Assignment: Would you please return the lines of the entries below starting at the line that has "Models [rustvello/src/orchestration/routing.rs] and" and ending at the line that has "written, registration control", both included, exactly as they are?

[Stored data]
= Beginning of Section =

(* @src rustvello-mem/src/orchestrator/recovery.rs 87-98 MemOrchestrator::get_active_runner_ids *)
Definition mem_get_active_runner_ids (timeout_seconds : Z) : Op (list RunnerId) :=
  s ← get;
  now ← utc_now;
  let timeout := i64_saturating_of_u64 timeout_seconds in
  mret (bfilter (heartbeat_within now timeout) (map_iter (heartbeats s))).*1.

Definition runner_info (s : OrchestratorState) (p : RunnerId * DateTime) : ActiveRunnerInfo :=
  {| ari_runner_id := p.1;
     ari_creation_time := default p.2 (runner_created s !! p.1);
     ari_last_heartbeat := p.2;
     ari_can_run_atomic_service := default false (runner_atomic_eligible s !! p.1);
     ari_last_service_start := runner_last_service_start s !! p.1;
     ari_last_service_end := runner_last_service_end s !! p.1 |}.

(* @src rustvello-mem/src/orchestrator/recovery.rs 100-146 MemOrchestrator::get_active_runners *)
Definition mem_get_active_runners (timeout_seconds : Z) (can_run_atomic_service : option bool)
    : Op (list ActiveRunnerInfo) :=
  s ← get;
  now ← utc_now;
  let timeout := i64_saturating_of_u64 timeout_seconds in
  let eligible (p : RunnerId * DateTime) := match can_run_atomic_service with
    | Some wanted => Bool.eqb (default false (runner_atomic_eligible s !! p.1)) wanted
    | None => true
    end in
  let runners := runner_info s <$>
    bfilter eligible (bfilter (heartbeat_within now timeout) (map_iter (heartbeats s))) in
  mret (sort_by (λ a b, ari_creation_time a <=? ari_creation_time b) runners).

(** Pushes an entry and keeps the 200 most recent ones. *)
Definition push_execution (e : AtomicServiceExecution) (l : list AtomicServiceExecution)
    : list AtomicServiceExecution :=
  let l' := l ++ [e] in
  if (200 <? length l')%nat then drop (length l' - 200) l' else l'.

(* @src rustvello-mem/src/orchestrator/recovery.rs 148-171 MemOrchestrator::record_atomic_service_execution *)
Definition mem_record_atomic_service_execution (runner_id : RunnerId) (start finish : DateTime)
    : Op unit :=
  modify (λ s,
    with_atomic_timeline (push_execution (mkServiceExecution runner_id start finish))
      (with_runner_last_service_end <[runner_id := finish]>
        (with_runner_last_service_start <[runner_id := start]> s))).

(* @src rustvello-mem/src/orchestrator/recovery.rs 173-178 MemOrchestrator::get_atomic_service_timeline *)
Definition mem_get_atomic_service_timeline : Op (list AtomicServiceExecution) :=
  gets (λ s, sort_by (λ a b, ase_start b <=? ase_start a) (atomic_timeline s)).
(** The outcome of asking for a slot. *)
Lemma try_acquire_cases c s id t cfg args :
  tc_concurrency_control cfg ≠ Unlimited →
  let key := task_id_display t in
  let pairs := cc_arg_pairs (default arguments_new args) in
  let others := size (slot_holders s key pairs ∖ {[id]}) in
  mem_try_acquire_concurrency_slot id t cfg args c s =
    if concurrency_limit cfg <=? Z.of_nat others then (Ok false, c, s)
    else (Ok true, c, index_triples id (triples_of key pairs) s).
Proof.
  intros Hcc key pairs others. unfold mem_try_acquire_concurrency_slot. rewrite decide_False by done.
  unfold mbind, M_bind, get. fold key. fold pairs.
  assert (match intersect_members s key pairs None with
          | Some holders => size (holders ∖ {[id]}) | None => O end = others) as ->.
  { unfold others, slot_holders. destruct (intersect_members s key pairs None); [done|].
    change (default ∅ None) with (∅ : gset InvocationId).
    symmetry. apply size_empty_iff. set_solver. }
  by destruct (concurrency_limit cfg <=? Z.of_nat others).
Qed.

(** Operations that only remove members from the index. *)
Definition shrinks (s s' : OrchestratorState) : Prop :=
  ∀ key, members (cc_index s') key ⊆ members (cc_index s) key.

#[export] Instance shrinks_preorder : PreOrder shrinks.
Proof.
  split; [by intros s key|]. intros s1 s2 s3 H12 H23 key. etrans; [apply H23|apply H12].
Qed.

Lemma shrinks_frame s s' : cc_index s' = cc_index s → shrinks s s'.
Proof. intros He key. by rewrite He. Qed.

Lemma shrinks_prune id s : shrinks s (prune_cc id s).
Proof.
  intros key. unfold prune_cc. destruct (cc_reverse s !! id); [|done]. simpl.
  rewrite members_drop_all. case_decide; set_solver.
Qed.

Lemma slot_holders_shrinks s s' k pairs :
  pairs ≠ [] → shrinks s s' → slot_holders s' k pairs ⊆ slot_holders s k pairs.
Proof.
  intros Hp Hs x. rewrite !elem_of_slot_holders by done. intros Hx p Hp'. by apply Hs, Hx.
Qed.

Section slots.
Context `{HashOrder} `{Chrono}.

Ltac shrinks_frame := apply respects_modify; intros s; by apply shrinks_frame.

Lemma shrinks_status_changed id rec now s : shrinks s (status_changed id rec now s).
Proof.
  unfold status_changed.
  set (s2 := match invocations s !! id with Some dto => _ | None => _ end).
  assert (cc_index s2 = cc_index s) as H1 by (subst s2; by destruct (invocations s !! id)).
  destruct (is_terminal _); [|by apply shrinks_frame].
  etrans; [by apply (shrinks_frame s s2)|apply shrinks_prune].
Qed.

Lemma shrinks_remove id : respects shrinks (mem_remove_invocation id).
Proof.
  apply respects_modify. intros s. etrans; [by apply (shrinks_frame s (dropped id s))|].
  etrans; [apply (shrinks_prune id)|]. by apply shrinks_frame.
Qed.

(** Every operation but indexing and acquiring shrinks the index. *)
Lemma shrinks_run_op op :
  match op with OpIndex _ _ _ | OpAcquire _ _ _ _ => True | _ => respects shrinks (run_op op) end.
Proof.
  destruct op; simpl; try done;
    try (apply respects_bind; [apply _| |intros ?; apply respects_ret; apply _]).
  - unfold mem_register_invocation_with_id. solve_respects. shrinks_frame.
  - unfold mem_increment_invocation_retries. solve_respects. shrinks_frame.
  - apply shrinks_remove.
  - intros c s. unfold state_after.
    destruct (set_status_cases c s id st r) as [(e&c'&->)|(cur&c'&now&_&_&->)]; [done|].
    apply shrinks_status_changed.
  - unfold mem_schedule_auto_purge. solve_respects. shrinks_frame.
  - unfold mem_run_auto_purge, threshold_before. solve_respects;
      [shrinks_frame|apply shrinks_remove].
  - apply respects_modify. intros s. apply shrinks_prune.
  - shrinks_frame.
  - unfold mem_release_waiters. solve_respects. shrinks_frame.
  - unfold mem_register_heartbeat. solve_respects; shrinks_frame.
  - shrinks_frame.
Qed.

(** *** The limit over any history of operations *)

Context (task : TaskId) (cfg : TaskConfig) (pairs_of : InvocationId → list (string * string)).

(** The clients of a limited task: slots are only taken by
    [try_acquire_concurrency_slot], with the task's configuration and the
    argument pairs of the invocation; everything else is unrestricted. *)
Definition slot_client (op : orch_op) : Prop :=
  match op with
  | OpIndex _ t _ => task_id_display t ≠ task_id_display task
  | OpAcquire id t cfg' args =>
      task_id_display t = task_id_display task →
      cfg' = cfg ∧ cc_arg_pairs (default arguments_new args) = pairs_of id
  | _ => True
  end.

Definition slot_step (s s' : OrchestratorState) : Prop :=
  ∃ op c, slot_client op ∧ s' = state_after (run_op op) c s.

(** Every member of the task's index entries is there under its own pairs. *)
Definition indexed_by_own_pairs (s : OrchestratorState) : Prop :=
  ∀ k v x, x ∈ members (cc_index s) (task_id_display task, k, v) → (k, v) ∈ pairs_of x.

Definition within_limit (P : list (string * string)) (s : OrchestratorState) : Prop :=
  Z.of_nat (size (slot_holders s (task_id_display task) P)) ≤ concurrency_limit cfg.

(** Indexing for another task changes nothing of this one. *)
Lemma index_other_task id t' pairs' s k v :
  t' ≠ task_id_display task →
  members (cc_index (index_triples id (triples_of t' pairs') s)) (task_id_display task, k, v) =
    members (cc_index s) (task_id_display task, k, v).
Proof.
  intros Ht. apply set_eq. intros x. rewrite members_index_triples. naive_solver.
Qed.

Lemma slot_holders_other_task id t' pairs' s P :
  P ≠ [] → t' ≠ task_id_display task →
  slot_holders (index_triples id (triples_of t' pairs') s) (task_id_display task) P =
    slot_holders s (task_id_display task) P.
Proof.
  intros HP Ht. apply set_eq. intros x. rewrite !elem_of_slot_holders by done.
  by setoid_rewrite index_other_task.
Qed.

Lemma slot_step_limit P s s' :
  tc_concurrency_control cfg ≠ Unlimited → P ≠ [] →
  (∀ x, (∀ p, p ∈ P → p ∈ pairs_of x) → pairs_of x = P) →
  slot_step s s' →
  indexed_by_own_pairs s ∧ within_limit P s → indexed_by_own_pairs s' ∧ within_limit P s'.
Proof.
  intros Hcc HP Hsame (op & c & Hcl & ->) [Hown Hlim].
  assert (∀ s'', shrinks s s'' → indexed_by_own_pairs s'' ∧ within_limit P s'') as Hshrink.
  { intros s'' Hs. split; [intros k v x Hx; by apply Hown, Hs|].
    unfold within_limit in *. pose proof (slot_holders_shrinks s s'' (task_id_display task) P HP Hs)
      as Hsub%subseteq_size. lia. }
  assert (∀ id t' pairs', t' ≠ task_id_display task →
    indexed_by_own_pairs (index_triples id (triples_of t' pairs') s) ∧
    within_limit P (index_triples id (triples_of t' pairs') s)) as Hforeign.
  { intros id t' pairs' Ht. split.
    - intros k v x. rewrite index_other_task by done. apply Hown.
    - unfold within_limit. by rewrite slot_holders_other_task. }
  pose proof (shrinks_run_op op) as Hop.
  destruct op as [| | | | | | |id t' args|id t' cfg' args| | | | |];
    try (apply Hshrink, Hop); simpl in Hcl; unfold run_op, state_after.
  - unfold mem_index_for_concurrency_control. case_decide; [done|]. by apply Hforeign.
  - destruct (decide (tc_concurrency_control cfg' = Unlimited)) as [Hu|Hu].
    { unfold mem_try_acquire_concurrency_slot. by rewrite decide_True. }
    unfold mbind, M_bind. rewrite try_acquire_cases by done.
    destruct (Z.leb_spec (concurrency_limit cfg') (Z.of_nat (size (slot_holders s
      (task_id_display t') (cc_arg_pairs (default arguments_new args)) ∖ {[id]}))));
      [done|]. simpl.
    destruct (decide (task_id_display t' = task_id_display task)) as [Ht|Ht]; [|by apply Hforeign].
    destruct (Hcl Ht) as [-> Hpairs]. rewrite Ht, Hpairs in *. split.
    + intros k v x. rewrite members_index_triples. intros [(->&_&Hin)|?]; [done|by apply Hown].
    + unfold within_limit in *. destruct (decide (pairs_of id = P)) as [He|He].
      * rewrite He in *. rewrite slot_holders_index by done.
        replace ({[id]} ∪ slot_holders s (task_id_display task) P) with
          ({[id]} ∪ slot_holders s (task_id_display task) P ∖ {[id]}) by
          (apply set_eq; intros x; destruct (decide (x = id)); set_solver).
        rewrite size_union by set_solver. rewrite size_singleton. lia.
      * assert (slot_holders (index_triples id (triples_of (task_id_display task) (pairs_of id)) s)
                  (task_id_display task) P ⊆ slot_holders s (task_id_display task) P)
          as Hsub%subseteq_size; [|lia].
        intros x. rewrite !elem_of_slot_holders by done. setoid_rewrite members_index_triples.
        intros Hx p Hp. destruct (Hx p Hp) as [(->&_&_)|]; [|done].
        exfalso. apply He, Hsame. intros q Hq. destruct (Hx q Hq) as [(_&_&?)|Hq'].
        -- by destruct q.
        -- apply Hown in Hq'. by destruct q.
Qed.
End slots.

(** ** Waiting, recovery scans and queries *)

Section scans.
Context `{HashOrder} `{Chrono}.

Lemma NoDup_filter_fst {V} (f : string * V → bool) (m : gmap string V) :
  NoDup (bfilter f (map_iter m)).*1.
Proof.
  pose proof (NoDup_map_iter_fst m) as Hnd. revert Hnd. generalize (map_iter m) as l.
  induction l as [|[k v] l IH]; intros Hnd; [constructor|].
  inversion_clear Hnd as [|? ? Hk Hl]. unfold bfilter in *. simpl.
  destruct (f (k, v)); [|by apply IH]. simpl. constructor; [|by apply IH].
  intros Hin. apply Hk. apply list_elem_of_fmap in Hin as ([k' v'] & -> & Hin).
  apply elem_of_bfilter in Hin as [_ Hin]. apply list_elem_of_fmap. by exists (k', v').
Qed.

Lemma elem_of_filter_fst {V} (f : string * V → bool) (m : gmap string V) k :
  k ∈ (bfilter f (map_iter m)).*1 ↔ ∃ v, m !! k = Some v ∧ f (k, v) = true.
Proof.
  rewrite list_elem_of_fmap. split.
  - intros ([k' v] & -> & [Hf Hin]%elem_of_bfilter). apply elem_of_map_iter in Hin. eauto.
  - intros (v & Hm & Hf). exists (k, v). split; [done|]. apply elem_of_bfilter.
    split; [done|by apply elem_of_map_iter].
Qed.
(* @src rustvello-mem/src/state_backend.rs 80-119 MemStateBackend::upsert_invocation *)
Definition mem_upsert_invocation (invocation : InvocationDTO) (call : CallDTO) : BackendOp unit :=
  modify (λ s,
    let is_new := bool_decide (b_invocations s !! inv_id invocation = None) in
    store_invocation invocation call (if is_new then index_new_invocation invocation s else s)).

(* @src rustvello-mem/src/state_backend.rs 121-131 MemStateBackend::get_invocation *)
Definition mem_get_invocation (id : InvocationId) : BackendOp InvocationDTO :=
  s ← get; lift (ok_or (b_invocations s !! id) (EInvocationNotFound id)).

(* @src rustvello-mem/src/state_backend.rs 133-140 MemStateBackend::get_call *)
Definition mem_get_call (call_id : CallId) : BackendOp CallDTO :=
  s ← get;
  lift (ok_or (b_calls s !! call_id_display call_id)
          (state_backend_err ("call not found: " +:+ call_id_display call_id))).

(* @src rustvello-mem/src/state_backend.rs 142-153 MemStateBackend::store_result *)
Definition mem_store_result (id : InvocationId) (result : string) : BackendOp unit :=
  modify (with_b_results <[id := result]>).

(** The default of the trait, which the in-memory backend keeps: the runner is
    not checked. *)
(* @src rustvello-core/src/state_backend.rs 175-186 StateBackendCore::store_result_for_runner *)
Definition mem_store_result_for_runner (id : InvocationId) (result : string) (runner : RunnerId)
    : BackendOp unit := mem_store_result id result.

(* @src rustvello-mem/src/state_backend.rs 155-159 MemStateBackend::get_result *)
Definition mem_get_result (id : InvocationId) : BackendOp (option string) :=
  gets (λ s, b_results s !! id).

(* @src rustvello-mem/src/state_backend.rs 161-171 MemStateBackend::store_error *)
Definition mem_store_error (id : InvocationId) (error : TaskError) : BackendOp unit :=
  modify (with_b_errors <[id := error]>).
Lemma op_triple base C op :
  let n := default 0 (C !! op_name op) in
  0 ≤ n < u64_max → in_years base 0 → (op = OpTime → in_years base (n + 1)) →
  triple (inv base C) (run_workflow_op op) (op_post base C op).
Proof.
  intros n Hn Hyears Htime. destruct op; simpl run_workflow_op.
  - intros c r Hr. set (g := λ text, mret (ValRandom (default 0 (parse_f64 text))) : M RustvelloError (Replay S) _).
    match goal with |- op_post _ _ _ (result_of ?m c r) _ => assert (m c r =
      (deterministic_operation w "random" (canonical_text base OpRandom (n + 1)) ≫= g) c r) as Hrun end.
    { unfold random. rewrite <-bind_assoc_run, (count_run C OpRandom) by apply Hr. fold n.
      rewrite next_of by done. by rewrite <-bind_assoc_run. }
    unfold result_of, state_after. rewrite Hrun. apply (value_step base C OpRandom g); [done| |done].
    intros v c' r' [= <-]. done.
  - unfold workflow_utc_now. apply triple_assoc.
    eapply triple_bind; [by apply base_triple| |intros e r [? _]; split; [by left|done]..].
    intros t c1 r1 [Hb Ht]. rewrite (Ht t eq_refl).
    set (g := λ text, (t ← parsed_or_now text; mret (ValTime t)) : M RustvelloError (Replay S) _).
    match goal with |- op_post _ _ _ (result_of ?m c1 r1) _ =>
      assert (m c1 r1 = (deterministic_operation w "time" (canonical_text base OpTime (n + 1)) ≫= g) c1 r1) as Hrun end.
    { rewrite <-bind_assoc_run, (count_run C OpTime) by apply Hb. fold n. rewrite next_of by done.
      by rewrite <-bind_assoc_run. }
    unfold result_of, state_after.
    rewrite Hrun. apply (value_step base C OpTime g); [done| |done].
    intros v c' r' Hv. apply time_text in Hv as ->; [|lia|by apply Htime]. unfold g, parsed_or_now.
    rewrite parse_rfc3339; [done|]. specialize (Htime eq_refl). destruct Htime, Hn. split; [lia|done].
  - intros c r Hr. set (g := λ text, mret (ValUuid text) : M RustvelloError (Replay S) _).
    match goal with |- op_post _ _ _ (result_of ?m c r) _ => assert (m c r =
      (deterministic_operation w "uuid" (canonical_text base OpUuid (n + 1)) ≫= g) c r) as Hrun end.
    { unfold uuid. rewrite <-bind_assoc_run, (count_run C OpUuid) by apply Hr. fold n. by rewrite next_of. }
    unfold result_of, state_after. rewrite Hrun. apply (value_step base C OpUuid g); [done| |done].
    intros v c' r' [= <-]. done.
Qed.

(** The values of a run that starts with the counters [C]: an operation that
    fails may or may not have drawn its number. *)
Inductive replayed (base : DateTime) :
    gmap string Z → list workflow_op → list (workflow_value + RustvelloError) → Prop :=
| replayed_nil C : replayed base C [] []
| replayed_value C op ops rs (seq := default 0 (C !! op_name op) + 1) :
    replayed base (<[op_name op := seq]> C) ops rs →
    replayed base C (op :: ops) (inl (canonical base op seq) :: rs)
| replayed_failed C C' op ops rs e :
    C' = C ∨ C' = <[op_name op := default 0 (C !! op_name op) + 1]> C →
    replayed base C' ops rs → replayed base C (op :: ops) (inr e :: rs).
Lemma route_all_yields l c s :
  yields view (for_each route_one l) c s (queued l).2 (set_v_queue (λ es, es ++ (queued l).1) (view s)).
Proof.
  revert c s. induction l as [|((i & call) & q & p) l IH]; intros c s; simpl.
  { apply yields_ret. destruct (view s). unfold set_v_queue. simpl. by rewrite app_nil_r. }
  pose proof (pl_route (inv_id i) (Some (inv_task_id i)) q p c s) as Hr. cbv zeta in Hr.
  destruct (validate_routing_cases q p) as [(Hok & _)|(m & Herr & _)];
    [rewrite Hok in Hr |- *|rewrite Herr in Hr |- *]; simpl in *.
  - ystep Hr c1 s1 Hv1 Hk1. apply Hk1. specialize (IH c1 s1). rewrite Hv1 in IH.
    destruct (queued l) as [es r]. simpl in *. unfold set_v_queue in *. simpl in *.
    by rewrite <-app_assoc in IH.
  - apply yields_bind_Err. destruct (view s). unfold set_v_queue in *. simpl in *. by rewrite app_nil_r.
Qed.
(* ===== verification/Routing.v ===== *)
(** * Routing and submission

    Models [rustvello/src/orchestration/routing.rs] and [submission.rs]: routing
    a call under registration control, rerouting, and the submission of a
    registered task with its workflow and trace context.  The ambient task-local
    and thread-local contexts of [rustvello-core/src/context.rs] are an argument.
    Telemetry events are not modelled.

    The theorems: a submission is fully recorded or refused before anything is
    written, registration control reuses a registered invocation and otherwise
    creates exactly one, and the second of two equal calls is answered with the
    first one's invocation. *)
From stdpp Require Import pretty.
From S2P Require Import Prelude Effects Json Identifiers Status Errors Config Call Invocation Trigger OrchestratorState MemOrchestrator MemOrchestratorFacts MemBroker MemStateBackend TaskCatalog Ports Orchestration.

(** ** Contexts *)

(* @src rustvello-core/src/context.rs 99-127 RunnerContext *)
#[warnings="-register-all"]
Inductive RunnerContext := mkRunnerCtx {
  rx_runner_id : RunnerId;
  rx_runner_cls : string;
  rx_runner_language : TaskLanguage;
  rx_executor_kind : ExecutorKind;
  rx_app_id : string;
  rx_pid : Z;
  rx_hostname : string;
  rx_thread_id : Z;
  rx_parent : option RunnerContext
}.

(** The parts of an invocation context that submission reads. *)
(* @src rustvello-core/src/context.rs 57-75 InvocationContext *)
Record InvocationContext := mkInvocationCtx {
  ix_invocation_id : InvocationId;
  ix_task_id : TaskId;
  ix_workflow : option WorkflowIdentity;
  ix_trace_context : TraceContextCarrier
}.

(** The contexts a call runs in: the current runner and invocation, if any, the
    active trace and the process. *)
Record Ambient := mkAmbient {
  am_runner : option RunnerContext;
  am_invocation : option InvocationContext;
  am_active_trace : TraceContextCarrier;
  am_process : ProcessInfo
}.

(** [is_valid_w3c_trace_context] parses with the OpenTelemetry propagator. *)
Class W3C := { is_valid_w3c_trace_context : TraceContextCarrier → bool }.

(* @src rustvello-core/src/context.rs 219-235 RunnerContext::external *)
Definition external_runner (p : ProcessInfo) : RunnerContext :=
  {| rx_runner_id := p_hostname p +:+ "-" +:+ pretty (p_pid p); rx_runner_cls := "ExternalRunner";
     rx_runner_language := Rust; rx_executor_kind := Tokio; rx_app_id := "external";
     rx_pid := p_pid p; rx_hostname := p_hostname p; rx_thread_id := p_thread_id p;
     rx_parent := None |}.

(* @src rustvello-core/src/context.rs 369-382 get_or_create_runner_context *)
Definition get_or_create_runner_context (am : Ambient) : RunnerContext :=
  default (external_runner (am_process am)) (am_runner am).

= End of Section =

Task solution:
    Models [rustvello/src/orchestration/routing.rs] and [submission.rs]: routing
    a call under registration control, rerouting, and the submission of a
    registered task with its workflow and trace context.  The ambient task-local
    and thread-local contexts of [rustvello-core/src/context.rs] are an argument.
    Telemetry events are not modelled.

    The theorems: a submission is fully recorded or refused before anything is
    written, registration control reuses a registered invocation and otherwise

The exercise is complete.